(* ===== verification/SysFileInv.v ===== *)
(** * File syscalls keep the kernel invariant

    One instance of [Preserves] per handler of [SysFile]. That the socket
    handlers behind [read] and [write] keep the invariant too is a premise
    here; [SysSocketInv] proves it. *)

From S2P Require Import Prelude Word Errno GuestMem Text Path Host Vfs.
From S2P Require Import Fd Kernel KernInv SysPath SysEventfd SysFile.

Section inv.
Context {W : Type} `{Host W}.
Context (recvfrom sendto : kern W → args → Z * kern W).
Implicit Types k : kern W.

(** ** read and write *)

Lemma finish_read_wf k ptr len eof tmp r k' :
  kern_wf k → Z.of_nat (length tmp) ≤ len → finish_read k ptr len eof tmp = (r, k') → kern_wf k'.
Proof.
  intros Hk Hl. unfold finish_read. destruct eof; [by intros [= <- <-]|].
  case_bool_decide; [by intros [= <- <-]|].
  destruct (guest_slice_mut k ptr len) as [p|e] eqn:E; [|by intros [= <- <-]].
  apply guest_slice_mut_Ok in E as [Hin ->]. intros [= <- <-].
  apply kern_wf_mem_put; [done|]. eapply in_memory_le; [done|lia].
Qed.

Lemma read_pipe_wf k x ptr len r k' :
  kern_wf k → 0 ≤ len → is_Some (pipes (k_heap k) !! pr_pipe x) →
  read_pipe k x ptr len = (r, k') → kern_wf k'.
Proof.
  intros Hk Hlen Hx. unfold read_pipe.
  set (k1 := set_heap k _). assert (kern_wf k1) as Hk1 by (subst k1; eauto with libos).
  destruct (_ && _ && _); [by intros [= <- <-]|]. apply finish_read_wf; [done|].
  rewrite length_take. lia.
Qed.

Lemma read_loop_length fuel w f len got bs w' :
  read_loop fuel w f len got = (Ok bs, w') → (length got ≤ len)%nat → (length bs ≤ len)%nat.
Proof.
  revert w got. induction fuel as [|fuel IH]; intros w got; simpl; [by intros [= <- <-]|].
  destruct (file_read w f 4096) as [[chunk|e] w1]; [|done].
  case_bool_decide; [by intros [= <- <-]|].
  destruct (_ <? _)%nat eqn:E1; [intros [= <- <-]; rewrite length_app, length_take; lia|].
  apply Nat.ltb_ge in E1.
  destruct (_ <=? _)%nat eqn:E2; [intros [= <- <-] ?; rewrite length_app; lia|].
  intros Hr Hl. apply IH in Hr; [done|]. rewrite length_app. lia.
Qed.

Lemma read_file_wf k l ptr len r k' :
  kern_wf k → 0 ≤ len → is_Some (files (k_heap k) !! l) →
  read_file k l ptr len = (r, k') → kern_wf k'.
Proof.
  intros Hk Hlen Hl. unfold read_file. destruct (file_seek _ _ _) as [x w].
  destruct (read_loop _ _ _ _ _) as [[got|e] w'] eqn:E; [|intros [= <- <-]; eauto with libos].
  apply read_loop_length in E; [|simpl; lia].
  apply finish_read_wf; [|lia]. apply kern_wf_set_heap; [eauto with libos|].
  apply set_file_wf; [exact (kw_heap _ Hk)|done].
Qed.

Lemma read_eventfd_wf k fd e ptr len r k' :
  kern_wf k → get (k_fds k) fd = Ok (REventFd e) → read_eventfd k fd e ptr len = (r, k') → kern_wf k'.
Proof.
  intros Hk Hg. apply get_Ok in Hg. unfold read_eventfd.
  destruct (require_u64_buf len); [|by intros [= <- <-]]. destruct (eventfd_read e) as [v e'].
  set (k1 := set_fds k _).
  assert (kern_wf k1) as Hk1 by (apply kern_wf_put; [done|by eexists|done]).
  destruct v as [v|]; [|by intros [= <- <-]]. destruct (v =? 0); [by intros [= <- <-]|].
  destruct (guest_write k1 _ _) eqn:E; intros [= <- <-]; eauto with libos.
Qed.

#[export] Instance read_preserves `{!Preserves recvfrom} : Preserves (read recvfrom).
Proof.
  intros k a r k' Hk. unfold read. destruct (u32_try_from (a0 a)) as [fd|]; [|by intros [= <- <-]].
  destruct (guest_slice_mut k _ _); [|by intros [= <- <-]].
  destruct (usize_try_from (a2 a)) as [len|] eqn:El; [|by intros [= <- <-]].
  apply usize_try_from_Some in El as [<- [Hlen _]].
  destruct (a2 a =? 0); [by intros [= <- <-]|].
  destruct (get (k_fds k) fd) as [res|e] eqn:Hg; [|by intros [= <- <-]]. use_res Hk Hg.
  destruct res; try (by intros [= <- <-]).
  - by apply read_pipe_wf.
  - by apply read_file_wf.
  - by apply read_pipe_wf.
  - by apply preserves.
  - by apply read_eventfd_wf.
Qed.

Lemma write_pipe_wf k x bs r k' :
  kern_wf k → is_Some (pipes (k_heap k) !! pw_pipe x) → write_pipe k x bs = (r, k') → kern_wf k'.
Proof.
  intros Hk Hx. unfold write_pipe. intros [= <- <-]. apply kern_wf_set_heap; [done|].
  set (h := set_pipe _ _ _).
  destruct (set_pipe_wf (k_heap k) (pw_pipe x)
    (MkPipe (buf (pipe_at (k_heap k) (pw_pipe x)) ++ bs) (closed (pipe_at (k_heap k) (pw_pipe x)))
       (p_nonblock (pipe_at (k_heap k) (pw_pipe x)))) (kw_heap _ Hk) Hx) as [Hh Hle].
  case_bool_decide; [|done]. destruct (notify_waiters_wf h (pw_notify x) Hh). split; [done|].
  by transitivity h.
Qed.

Lemma write_file_wf k l bs r k' :
  kern_wf k → is_Some (files (k_heap k) !! l) → write_file k l bs = (r, k') → kern_wf k'.
Proof.
  intros Hk Hl. unfold write_file. destruct (file_write _ _ _) as [[n|e] w]; intros [= <- <-].
  - apply kern_wf_set_heap; [eauto with libos|]. apply set_file_wf; [exact (kw_heap _ Hk)|done].
  - eauto with libos.
Qed.

Lemma write_eventfd_wf k fd e len bs r k' :
  kern_wf k → get (k_fds k) fd = Ok (REventFd e) → write_eventfd k fd e len bs = (r, k') → kern_wf k'.
Proof.
  intros Hk Hg. apply get_Ok in Hg. unfold write_eventfd.
  destruct (require_u64_buf len); [|by intros [= <- <-]]. simpl. intros [= <- <-].
  apply kern_wf_set_heap; [apply kern_wf_put; [done|by eexists|done]|].
  apply notify_waiters_wf. exact (kw_heap _ Hk).
Qed.

#[export] Instance write_preserves `{!Preserves sendto} : Preserves (write sendto).
Proof.
  intros k a r k' Hk. unfold write. destruct (u32_try_from (a0 a)) as [fd|]; [|by intros [= <- <-]].
  destruct (guest_slice k _ _); [|by intros [= <- <-]].
  case_bool_decide; [by intros [= <- <-]|].
  destruct (get (k_fds k) fd) as [res|e] eqn:Hg; [|by intros [= <- <-]]. use_res Hk Hg.
  destruct res; try (by intros [= <- <-]).
  - by apply write_pipe_wf.
  - by apply write_pipe_wf.
  - by apply write_file_wf.
  - by apply write_pipe_wf.
  - by apply preserves.
  - by apply write_eventfd_wf.
Qed.

Lemma iov_loop_wf op k fd iovs total r k' :
  Preserves op → kern_wf k → iov_loop op k fd iovs total = (r, k') → kern_wf k'.
Proof.
  intros Hop. revert k total. induction iovs as [|[base len] iovs IH]; intros k total Hk; cbn [iov_loop].
  { by intros [= <- <-]. }
  destruct (len =? 0); [by apply IH|].
  destruct (op k _) as [r1 k1] eqn:E. apply Hop in E; [|done].
  destruct (r1 <? 0); [by intros [= <- <-]|]. destruct (r1 <? len); [by intros [= <- <-]|].
  by apply IH.
Qed.

#[export] Instance readv_preserves `{!Preserves recvfrom} : Preserves (readv recvfrom).
Proof.
  intros k a r k' Hk. unfold readv. destruct (iov_entries k _ _); [|by intros [= <- <-]].
  apply iov_loop_wf; [apply _|done].
Qed.

#[export] Instance writev_preserves `{!Preserves sendto} : Preserves (writev sendto).
Proof.
  intros k a r k' Hk. unfold writev. destruct (iov_entries k _ _); [|by intros [= <- <-]].
  apply iov_loop_wf; [apply _|done].
Qed.

(** ** Opening, closing, seeking *)

#[export] Instance openat_preserves : PreservesFd openat.
Proof.
  intros k a r k' Hk. unfold openat.
  destruct (guest_str k _ _); [|by intros [= <- <-]].
  destruct (resolve k _ _) as [abs|]; [|by intros [= <- <-]].
  destruct (Vfs_open _ _ _ _) as [[f|e] w]; [|intros [= <- <-]; eauto with libos].
  set (fp := MkFilePos _ _ _ _ _).
  destruct (new_file (k_heap (set_host k w)) fp) as [l h] eqn:En.
  destruct (new_file_wf _ _ _ _ En (kw_heap _ Hk)) as (Hh & Hle & Hl).
  destruct (insert (k_fds (set_host k w)) (RFile l)) as [fd t] eqn:Ei. intros [= <- <-] Hn.
  eapply (kern_wf_insert (set_heap (set_host k w) h) (RFile l)); [|exact Hl|exact Ei|done].
  apply kern_wf_set_heap; [eauto with libos|done].
Qed.

#[export] Instance open_preserves : PreservesFd open.
Proof. intros k a r k' Hk Ho. by eapply openat_preserves. Qed.

#[export] Instance close_preserves : Preserves (close (W:=W)).
Proof.
  intros k a r k' Hk. unfold close. destruct (u32_try_from (a0 a)) as [fd|]; [|by intros [= <- <-]].
  destruct (Fd.close (k_fds k) fd) as [[] t] eqn:E; intros [= <- <-]; by eapply kern_wf_close.
Qed.

Lemma set_file_kern_wf k l fp :
  kern_wf k → is_Some (files (k_heap k) !! l) → kern_wf (set_heap k (set_file (k_heap k) l fp)).
Proof. intros Hk Hl. apply kern_wf_set_heap; [done|]. apply set_file_wf; [by apply kw_heap|done]. Qed.

#[export] Instance lseek_preserves : Preserves lseek.
Proof.
  intros k a r k' Hk. unfold lseek. destruct (u32_try_from (a0 a)) as [fd|]; [|by intros [= <- <-]].
  destruct (get (k_fds k) fd) as [res|e] eqn:Hg; [|by intros [= <- <-]]. use_res Hk Hg.
  destruct res as [| | |l| | | | |]; try (by intros [= <- <-]).
  destruct (is_dir _).
  { destruct (_ && _); intros [= <- <-]; [|done]. by apply set_file_kern_wf. }
  destruct (seek_target _ _ _ _); [|by intros [= <- <-]].
  destruct (file_seek _ _ _) as [[p|e] w]; intros [= <- <-]; [|eauto with libos].
  apply (set_file_kern_wf (set_host k w)); [eauto with libos|done].
Qed.

(** ** Metadata and directories *)

#[export] Instance fstat_preserves : Preserves fstat.
Proof.
  intros k a r k' Hk. unfold fstat, stat_write_to_guest.
  destruct (u32_try_from (a0 a)) as [fd|]; [|by intros [= <- <-]].
  destruct (get (k_fds k) fd); [|by intros [= <- <-]].
  destruct (guest_write k _ _) eqn:E; intros [= <- <-]; eauto with libos.
Qed.

#[export] Instance newfstatat_preserves : Preserves newfstatat.
Proof.
  intros k a r k' Hk. unfold newfstatat, stat_write_to_guest.
  destruct (guest_str k _ _); [|by intros [= <- <-]].
  destruct (_ && _); [by apply fstat_preserves|]. case_bool_decide; [by intros [= <- <-]|].
  destruct (resolve k _ _); [|by intros [= <- <-]].
  destruct (Vfs_stat _ _); [|by intros [= <- <-]].
  destruct (guest_write k _ _) eqn:E; intros [= <- <-]; eauto with libos.
Qed.

#[export] Instance stat_preserves : Preserves stat.
Proof. intros k a r k' Hk Hs. by eapply newfstatat_preserves. Qed.
#[export] Instance lstat_preserves : Preserves lstat.
Proof. intros k a r k' Hk Hs. by eapply newfstatat_preserves. Qed.

#[export] Instance statx_preserves : Preserves statx.
Proof.
  intros k a r k' Hk. unfold statx. destruct (negb _); [by intros [= <- <-]|].
  destruct (guest_slice_mut k _ _); [|by intros [= <- <-]].
  destruct (guest_str k _ _); [|by intros [= <- <-]].
  match goal with |- (match ?x with Ok _ => _ | Err _ => _ end) = _ → _ => destruct x as [st|e] end;
    [|by intros [= <- <-]].
  destruct (guest_write k _ _) eqn:E; intros [= <- <-]; eauto with libos.
Qed.

Lemma getdents_slice_wf k l ptr len r k' :
  kern_wf k → is_Some (files (k_heap k) !! l) → getdents_slice k l ptr len = (r, k') → kern_wf k'.
Proof.
  intros Hk Hl. unfold getdents_slice. destruct (dir_cache _) as [c|]; [|by intros [= <- <-]].
  destruct (_ <=? _); [by intros [= <- <-]|].
  set (k1 := set_heap k _). assert (kern_wf k1) by by apply set_file_kern_wf.
  case_bool_decide; [by intros [= <- <-]|].
  destruct (guest_write k1 _ _) eqn:E; intros [= <- <-]; eauto with libos.
Qed.

#[export] Instance getdents64_preserves : Preserves getdents64.
Proof.
  intros k a r k' Hk. unfold getdents64.
  destruct (u32_try_from (a0 a)) as [fd|]; [|by intros [= <- <-]].
  destruct (guest_slice_mut k _ _); [|by intros [= <- <-]].
  destruct (usize_try_from _) as [len|]; [|by intros [= <- <-]].
  destruct (len =? 0); [by intros [= <- <-]|].
  destruct (get (k_fds k) fd) as [res|e] eqn:Hg; [|by intros [= <- <-]]. use_res Hk Hg.
  destruct res as [| | |l| | | | |]; try (by intros [= <- <-]).
  destruct (negb _); [by intros [= <- <-]|]. destruct (fpath _) as [p|]; [|by intros [= <- <-]].
  destruct (dir_cache _); [by apply getdents_slice_wf|].
  destruct (readdir_all _ _); [|by intros [= <- <-]].
  apply getdents_slice_wf; [by apply set_file_kern_wf|]. simpl. rewrite lookup_insert_eq. by eexists.
Qed.

(** ** Pipes, flags, duplication *)

#[export] Instance pipe2_preserves : PreservesFd (pipe2 (W:=W)).
Proof.
  intros k a r k' Hk. unfold pipe2. destruct (guest_slice_mut k _ _); [|by intros [= <- <-]].
  destruct (make_pipe (k_heap k)) as [[rd wr] h] eqn:Em.
  destruct (make_pipe_wf _ _ _ _ Em (kw_heap _ Hk)) as (Hh & Hle & Hs & Heq & _).
  set (h' := if has _ _ then _ else h).
  assert (heap_wf h' ∧ heap_le (k_heap k) h' ∧ is_Some (pipes h' !! pr_pipe rd)) as (Hh' & Hle' & Hs').
  { subst h'. destruct (has _ _); [|done].
    destruct (set_pipe_wf h (pr_pipe rd) (MkPipe [] false true) Hh Hs) as [? [Hlp ? ?]].
    split_and!; [done|by transitivity h|by apply Hlp]. }
  destruct (insert (k_fds k) (RPipeRead rd)) as [rd_fd t1] eqn:Ei1.
  destruct (insert t1 (RPipeWrite wr)) as [wr_fd t2] eqn:Ei2.
  set (k2 := set_fds _ t2). intros Hret Hn.
  assert (3 ≤ next_fd t2) as Hn2.
  { destruct (guest_write k2 _ _) as [kw|e] eqn:E; injection Hret as <- <-; [|done].
    apply guest_write_Ok in E as [(m & Hm & _) ->]. unfold mem_put in Hn. by rewrite Hm in Hn. }
  assert (kern_wf k2) as Hk2.
  { assert (3 ≤ next_fd t1) as Hn1.
    { destruct (kw_fds _ Hk) as [Hb _]. injection Ei1 as _ <-. injection Ei2 as _ <-. simpl in *.
      destruct (decide (next_fd (k_fds k) = U32_MAX)) as [He|].
      - rewrite He in Hn2. vm_compute in Hn2. by destruct Hn2.
      - rewrite as_u32_small by lia. lia. }
    assert (kern_wf (set_heap k h')) as Hkh by by apply kern_wf_set_heap.
    assert (kern_wf (set_fds (set_heap k h') t1)) as Hk1
      by by eapply (kern_wf_insert (set_heap k h') (RPipeRead rd)).
    eapply (kern_wf_insert (set_fds (set_heap k h') t1) (RPipeWrite wr)); [done| |exact Ei2|done].
    simpl. by rewrite <- Heq. }
  destruct (guest_write k2 _ _) eqn:E; injection Hret as <- <-; eauto with libos.
Qed.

************

• _TASK PROMPT_:
Where does the word "fuel" occur in the records? Return every line that holds it.

• _REPLY_:
Lemma read_loop_length fuel w f len got bs w' :
  read_loop fuel w f len got = (Ok bs, w') → (length got ≤ len)%nat → (length bs ≤ len)%nat.
  revert w got. induction fuel as [|fuel IH]; intros w got; simpl; [by intros [= <- <-]|].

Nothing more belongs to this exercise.